The task ->
Scan the data below for the string "Hrun". Copy every line where it appears.

Data for analysis ->
(* ===== verification/Closed.v ===== *)
(** * No transaction outlives its request

    A request closes every transaction that it opens, by a commit or by the
    deferred rollback, on every path: whatever its calls answer, panics included
    ([held]).  So, whatever the requests interleave and whichever process is lost,
    a transaction that is open in the database belongs to a request that has not
    been answered, in the service against the contracts ([traffic]) and on its
    adapters ([live]). *)
From S2P Require Import SignUp SignIn SignOut GetMe.
From S2P Require Import Prelude Program GoEncoding GoTime GoJson Errors Tenant User Session Outbox Ports PortSpec PortRules Invariant Interleave Http Middleware Handlers Router Service Adapters Omni Interference Truthful Traffic Deployed.
From S2P Require Argon2id Valkey Postgres.
#[local] Open Scope Z_scope.

(** ** What a request holds *)

(** The transaction that a call closes, whatever it answers. *)
Definition closing {R} (e : Port R) : gset positive :=
  match e with Uow (Commit tx) | Uow (Rollback tx) => handles tx | _ => ∅ end.

(** The transactions that a request has opened and not closed, its calls
    answered anyhow. *)
Definition held : forall R, Port R -> gset positive -> outcome R -> gset positive -> Prop :=
  fun R e H o H' => H' = H ∖ closing e ∪ opened e o.

Lemma spent_none (H : gset positive) : H ∖ ∅ = H.
Proof. set_solver. Qed.

Section Rules.
Context {L : Type} (l : L).

Lemma held_Begin (Q : outcome (res Tx) * L -> gset positive -> Prop) H :
  (forall tx, Q (Returned (Ok tx), l) (H ∪ handles tx)) ->
  (forall e, Q (Returned (Err e), l) H) -> (forall msg, Q (Panicked msg, l) H) ->
  wp held (call (Uow Begin) l) Q H.
Proof.
  intros Hok He Hp o H' ->. cbn. rewrite spent_none.
  destruct o as [[tx|e]|msg]; cbn; [by apply Hok|rewrite (right_id_L ∅ (∪)); by auto..].
Qed.

Lemma held_close (c : UnitOfWork (res unit)) tx (Q : outcome (res unit) * L -> gset positive -> Prop) H :
  c = Commit tx \/ c = Rollback tx -> (forall o, Q (o, l) (H ∖ handles tx)) -> wp held (call (Uow c) l) Q H.
Proof.
  intros Hc HQ o H' ->. specialize (HQ o). destruct Hc as [-> | ->]; cbn; by rewrite (right_id_L ∅ (∪)).
Qed.

Lemma held_other {R} (e : Port R) (Q : outcome R * L -> gset positive -> Prop) H :
  closing e = ∅ -> (forall o, opened e o = ∅) -> (forall o, Q (o, l) H) -> wp held (call e l) Q H.
Proof. intros Hc Ho HQ o H' ->. rewrite Hc, Ho, spent_none, (right_id_L ∅ (∪)). apply HQ. Qed.
End Rules.

(** Runs the program to its end or to the next program that closes what it
    opens. *)
Ltac hold :=
  repeat (cbv beta iota zeta; cbn [fst snd];
    match goal with
    | |- wp held (call (Uow Begin) _) _ _ => apply held_Begin; intros
    | |- wp held (call (Uow (Commit ?tx)) _) _ _ => apply (held_close _ _ tx); [by left|intros ?]
    | |- wp held (call (Uow (Rollback ?tx)) _) _ _ => apply (held_close _ _ tx); [by right|intros ?]
    | |- wp held (call _ _) _ _ => apply held_other; [done|done|intros ?]
    | |- wp _ (match ?o with Returned _ => _ | Panicked _ => _ end) _ _ => destruct o
    | |- match ?o with Returned _ => _ | Panicked _ => _ end => destruct o
    | |- wp _ ((match ?x with _ => _ end) _) _ _ => destruct x
    | |- wp held (WriteFast _ _) _ _ => unfold WriteFast
    | |- wp _ _ _ _ => wp_rule
    | |- _ ⊆ _ => set_solver
    end).

Section Closes.
Context `{UuidLib}.

(** A request that closes the transactions it opens. *)
Class Closes {A L} (m : G Port L A) : Prop := closes l H : wp held (m l) (fun _ H' => H' ⊆ H) H.

#[global] Instance closes_sign_up uc inp : Closes (SignUp.Execute uc inp).
Proof. intros l H'. unfold SignUp.Execute, rollback_unless_committed. hold. Qed.
#[global] Instance closes_sign_in uc inp : Closes (SignIn.Execute uc inp).
Proof. intros l H'. unfold SignIn.Execute, burn, rollback_unless_committed. hold. Qed.
#[global] Instance closes_sign_out uc inp : Closes (SignOut.Execute uc inp).
Proof. intros l H'. unfold SignOut.Execute, rollback_unless_committed. hold. Qed.
#[global] Instance closes_get_me uc inp : Closes (GetMe.Execute (L := unit) uc inp).
Proof. intros l H'. unfold GetMe.Execute. hold. Qed.

(** A use case or a handler behind what runs before it. *)
Lemma closes_from {A L} (m : G Port L A) `{!Closes m} l H0 H' (Q : outcome A * L -> gset positive -> Prop) :
  H' ⊆ H0 -> (forall a H2, H2 ⊆ H0 -> Q a H2) -> wp held (m l) Q H'.
Proof. intros Hsub HQ. eapply wp_mono; [|apply closes]. intros a H2 Hs. apply HQ. set_solver. Qed.

#[local] Ltac closing_all :=
  intros c H0; repeat first
    [ progress hold
    | match goal with |- wp held (?m ?l) _ _ =>
        apply (closes_from m l H0); [set_solver|intros [? ?] ? ?; cbn [fst snd]]
      end ].

Section Middleware.
Context (next : Handler) `{!Closes next}.
#[global] Instance closes_Recover : Closes (Recover next).
Proof. unfold Recover. closing_all. Qed.
#[global] Instance closes_AccessLog : Closes (AccessLog next).
Proof. unfold AccessLog. closing_all. Qed.
#[global] Instance closes_OTelTrace : Closes (OTelTrace next).
Proof. unfold OTelTrace. closing_all. Qed.
#[global] Instance closes_RequestID : Closes (RequestID next).
Proof. unfold RequestID. closing_all. Qed.
#[global] Instance closes_Tenancy : Closes (Tenancy next).
Proof. unfold Tenancy. closing_all. Qed.
#[global] Instance closes_Session cache : Closes (Session cache next).
Proof. unfold Session, session_from_store, authenticated. closing_all. Qed.
#[global] Instance closes_OriginCheck allowed : Closes (OriginCheck allowed next).
Proof. unfold OriginCheck. closing_all. Qed.
End Middleware.

#[global] Instance closes_sign_up_Handle uc cookie : Closes (sign_up_Handle uc cookie).
Proof. unfold sign_up_Handle, SetFast. closing_all. Qed.
#[global] Instance closes_sign_in_Handle uc cookie : Closes (sign_in_Handle uc cookie).
Proof. unfold sign_in_Handle, SetFast. closing_all. Qed.
#[global] Instance closes_sign_out_Handle uc cookie : Closes (sign_out_Handle uc cookie).
Proof. unfold sign_out_Handle, ClearFast. closing_all. Qed.
#[global] Instance closes_get_me_Handle uc : Closes (get_me_Handle uc).
Proof. unfold get_me_Handle, GetMe.Execute. closing_all. Qed.
#[global] Instance closes_Healthz : Closes Healthz.
Proof. unfold Healthz. closing_all. Qed.
#[global] Instance closes_OpenAPI doc : Closes (OpenAPI doc).
Proof. unfold OpenAPI. closing_all. Qed.
#[global] Instance closes_WriteJSON status v : Closes (WriteJSON status v).
Proof. unfold WriteJSON. closing_all. Qed.

Lemma server_closes ttl dummy secure allowed doc : Closes (server ttl dummy secure allowed doc).
Proof.
  intros c H0. destruct (NewHandler_routes (wire ttl dummy secure allowed doc) c) as (h & Hh & E).
  unfold server. rewrite E. unfold routes in Hh. rewrite !elem_of_cons in Hh. clear E. revert Hh. unchain.
  intros Hh. repeat destruct Hh as [->|Hh]; [..|by apply not_elem_of_nil in Hh].
  all: apply closes.
Qed.
End Closes.

(** ** Open transactions *)

Lemma close_closes tx s h : h ∈ handles tx -> txs (close_tx tx s) !! h = None.
Proof.
  unfold handles, close_tx. destruct (InnerTx tx) as [|h'|]; try by intros ?%elem_of_empty.
  intros ->%elem_of_singleton. apply lookup_delete_eq.
Qed.

Lemma in_tx_open {A} tx s (o : outcome (res A)) s' ok h :
  in_tx tx s o s' ok -> h ∈ handles tx -> is_Some (txs s' !! h) -> is_Some (txs s !! h).
Proof.
  unfold in_tx. destruct (open_tx s tx) as [[h' ws]|] eqn:E; [|by intros [_ ->]].
  apply open_tx_Some in E as [Ei Eh]. unfold handles. rewrite Ei. intros _ ->%elem_of_singleton _. by exists (TxActive ws).
Qed.

Section Traffic.
Context `{UuidLib} (verifies : PasswordHash -> string -> bool).

(** A transaction that is open after a call was opened by it, or was open before
    and not closed. *)
Lemma pstep_open {R} (e : Port R) s o s' h :
  pstep verifies R e s o s' -> is_Some (txs s' !! h) ->
  h ∈ opened e o \/ (is_Some (txs s !! h) /\ h ∉ closing e).
Proof.
  intros Hs Hopen. destruct (decide (h ∈ opened e o)) as [Ho|Ho]; [by left|]. right.
  destruct (decide (h ∈ named e)) as [Hn|Hn].
  2:{ rewrite <- (pstep_others verifies e s o s' h Hs Hn Ho). split; [done|].
      intros Hc. apply Hn. by destruct e as [R c|R c|R c|R c|R c|R c|R c|src| |r|R c]; try destruct c. }
  destruct e as [R c|R c|R c|R c|R c|R c|R c|src| |r|R c]; try by apply not_elem_of_empty in Hn.
  - exfalso. apply eq_None_not_Some in Hopen; [done|]. destruct c as [|tx|tx]; [by apply not_elem_of_empty in Hn|..]; cbn in Hs, Hn.
    + destruct (open_tx s tx) as [[h' ws]|]; [|destruct Hs as [_ ->]; by apply close_closes].
      destruct Hs as [[_ ->]|[_ [->| ->]]]; by apply close_closes.
    + destruct Hs as [_ ->]. by apply close_closes.
  - destruct c; [|by apply not_elem_of_empty in Hn..]. split; [by eapply in_tx_open|apply not_elem_of_empty].
  - destruct c; [|by apply not_elem_of_empty in Hn|]; (split; [by eapply in_tx_open|apply not_elem_of_empty]).
  - destruct c. split; [by eapply in_tx_open|apply not_elem_of_empty].
Qed.

Context (ttl : Duration) (dummy : PasswordHash) (secure : bool) (allowed : list string) (doc : string).
Let traffic : World -> World -> Prop := traffic verifies ttl dummy secure allowed doc.

(** [K] are the transactions that a request in flight holds: it is about to close
    them. *)
Definition holds (f : InFlight) (K : gset positive) : Prop :=
  wp held (f_prog f) (fun _ H => H ⊆ ∅) K /\ K ⊆ f_own f.

(** Every open transaction is held. *)
Record tidy (w : World) (Ks : list (gset positive)) : Prop := {
  td_holds : Forall2 holds (pool w) Ks;
  td_open : forall h, is_Some (txs (sys w) !! h) -> exists K, K ∈ Ks /\ h ∈ K;
}.

Lemma tidy_call i r start own R (e : Port R) k o pl us s s' Ks :
  pl !! i = Some (MkInFlight r start own (Vis e k)) -> pstep verifies R e s o s' ->
  tidy (MkWorld pl us s) Ks ->
  exists K', tidy (MkWorld (<[i := MkInFlight r start (own ∪ opened e o) (k o)]> pl) (us ∪ opened e o) s') (<[i := K']> Ks).
Proof.
  intros Hi Hs [Hh Ho]. cbn in *. destruct (Forall2_lookup_l _ _ _ _ _ Hh Hi) as (K & HK & Hw & Hown).
  cbn in Hw, Hown. specialize (Hw o _ eq_refl). exists (K ∖ closing e ∪ opened e o). split; cbn.
  - apply Forall2_insert; [done|]. split; cbn; [exact Hw|set_solver].
  - intros h Hh'. assert (forall x, x ∈ K ∖ closing e ∪ opened e o -> exists K', K' ∈ <[i:=K ∖ closing e ∪ opened e o]> Ks /\ x ∈ K')
      as Hmine.
    { intros x Hx. exists (K ∖ closing e ∪ opened e o). split; [|done]. eapply list_elem_of_lookup_2.
      apply list_lookup_insert_eq. by eapply lookup_lt_Some. }
    destruct (pstep_open e s o s' h Hs Hh') as [Hnew|[Hold Hc]]; [apply Hmine; set_solver|].
    destruct (Ho h Hold) as (K2 & HK2 & Hin). apply list_elem_of_lookup in HK2 as [j Hj].
    destruct (decide (i = j)) as [<-|Hne]; [apply Hmine; simplify_eq; set_solver|].
    exists K2. split; [|done]. eapply list_elem_of_lookup_2. by rewrite list_lookup_insert_ne.
Qed.

Lemma tidy_lost i f pl us s Ks :
  pl !! i = Some f -> tidy (MkWorld pl us s) Ks ->
  tidy (MkWorld (delete i pl) us (roll_back_all (f_own f) s)) (delete i Ks).
Proof.
  intros Hi [Hh Ho]. cbn in *. destruct (Forall2_lookup_l _ _ _ _ _ Hh Hi) as (K & HK & _ & Hown).
  split; cbn; [by apply Forall2_delete|]. intros h [x Hx]. apply map_lookup_filter_Some in Hx as [Hx Hn].
  destruct (Ho h ltac:(by exists x)) as (K2 & HK2 & Hin). exists K2. split; [|done].
  apply list_elem_of_lookup in HK2 as [j Hj]. destruct (decide (i = j)) as [<-|Hne]; [simplify_eq; cbn in Hn; set_solver|].
  apply (list_elem_of_lookup_2 _ (if decide (j < i)%nat then j else Nat.pred j)). case_decide.
  - by rewrite list_lookup_delete_lt.
  - rewrite list_lookup_delete_ge by lia. by replace (S (Nat.pred j)) with j by lia.
Qed.

Lemma traffic_tidy w w' Ks : traffic w w' -> tidy w Ks -> exists Ks', tidy w' Ks'.
Proof.
  intros [i r start own R e k o pl us s s' Hi Hs _|r pl us s|i f pl us s Hi|key pl us s|t pl us s Ht] Ht'.
  - destruct (tidy_call i r start own R e k o pl us s s' Ks Hi Hs Ht') as [K' HK]. eauto.
  - destruct Ht' as [Hh Ho]. exists (Ks ++ [∅]). split; cbn in *.
    + apply Forall2_app; [done|]. constructor; [|constructor]. split; [|done]. exact (server_closes ttl dummy secure allowed doc (new_ctx r) ∅).
    + intros h Hx. destruct (Ho h Hx) as (K & HK & Hin). exists K. split; [|done]. apply elem_of_app. by left.
  - exists (delete i Ks). by apply tidy_lost.
  - exists Ks. destruct Ht' as [Hh Ho]. by split.
  - exists Ks. destruct Ht' as [Hh Ho]. by split.
Qed.

(** In every state of the running service an open transaction belongs to a
    request that is still at work. *)
Lemma open_transactions t w h :
  rtc traffic (MkWorld [] ∅ (initial t)) w -> is_Some (txs (sys w) !! h) ->
  exists f, f ∈ pool w /\ h ∈ f_own f /\ forall a, f_prog f <> Ret a.
Proof.
  intros Hr Hh. assert (forall x y, rtc traffic x y -> forall Ks, tidy x Ks -> exists Ks', tidy y Ks') as Hgen.
  { induction 1 as [x|x y z Hs _ IH]; intros Ks HK; [by exists Ks|].
    destruct (traffic_tidy x y Ks Hs HK) as [Ks' HK']. by eapply IH. }
  destruct (Hgen _ _ Hr []) as [Ks [Hholds Hopen]].
  { split; cbn; [constructor|]. intros h' Hh'. rewrite lookup_empty in Hh'. by destruct Hh'. }
  destruct (Hopen h Hh) as (K & HK & Hin). apply list_elem_of_lookup in HK as [i Hi].
  destruct (Forall2_lookup_r _ _ _ _ _ Hholds Hi) as (f & Hf & Hw & Hown).
  exists f. split; [by eapply list_elem_of_lookup_2|]. split; [set_solver|].
  intros a Ha. rewrite Ha in Hw. cbn in Hw. set_solver.
Qed.
End Traffic.

(** ** On the adapters *)

Section Live.
Context `{UuidLib} `{Argon2id.Argon2} (params : Argon2id.Params) (params_ok : Argon2id.params_ok params).
Context (ttl : Duration) (dummy : PasswordHash) (secure : bool) (allowed : list string) (doc : string).
Let live : Deployment -> Deployment -> Prop := live params ttl dummy secure allowed doc.

(** C15: no transaction outlives its request: on the adapters, whatever the
    requests interleave, whichever calls fail or panic and whichever process is
    lost, a transaction that is open in the database was opened by a request that
    has not been answered yet; so none is open when every request has its
    answer. *)
Theorem transactions_closed t d :
  rtc live (MkDeployment [] ∅ (fresh_world t)) d ->
  (forall h x, Postgres.d_txs (w_db (world d)) !! h = Some x ->
     exists f, f ∈ requests d /\ h ∈ r_own f /\ forall a, r_prog f <> Ret a)
  /\ ((forall f, f ∈ requests d -> exists a, r_prog f = Ret a) -> Postgres.d_txs (w_db (world d)) = ∅).
Proof.
  intros Hr. assert (forall h x, Postgres.d_txs (w_db (world d)) !! h = Some x ->
     exists f, f ∈ requests d /\ h ∈ r_own f /\ forall a, r_prog f <> Ret a) as Hopen.
  { intros h x Hx. apply (runs_simulated params params_ok) in Hr as (w & Hr & [Hreq _ Hd]).
    assert (is_Some (txs (sys w) !! h)) as Hs.
    { rewrite (Postgres.im_txs _ _ (dep_db _ _ Hd)), lookup_fmap, fmap_Some in Hx. destruct Hx as (y & Hy & _). by exists y. }
    destruct (open_transactions _ _ _ _ _ _ _ _ _ Hr Hs) as (g & Hg & Hown & Hrun).
    apply list_elem_of_lookup in Hg as [i Hi].
    destruct (Forall2_lookup_r _ _ _ _ _ Hreq Hi) as (f & Hf & _ & _ & Eo & Htr).
    exists f. split; [by eapply list_elem_of_lookup_2|]. split; [by rewrite Eo|].
    intros a Ha. rewrite Ha in Htr. by apply tracks_answer, Hrun in Htr. }
  split; [exact Hopen|]. intros Hall. apply map_eq. intros h. rewrite lookup_empty.
  apply eq_None_not_Some. intros [x Hx]. destruct (Hopen h x Hx) as (f & Hf & _ & Hrun).
  destruct (Hall f Hf) as [a Ha]. by destruct (Hrun a).
Qed.
End Live.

Answer section ->
    destruct (open_transactions _ _ _ _ _ _ _ _ _ Hr Hs) as (g & Hg & Hown & Hrun).
    intros a Ha. rewrite Ha in Htr. by apply tracks_answer, Hrun in Htr. }
  apply eq_None_not_Some. intros [x Hx]. destruct (Hopen h x Hx) as (f & Hf & _ & Hrun).
  destruct (Hall f Hf) as [a Ha]. by destruct (Hrun a).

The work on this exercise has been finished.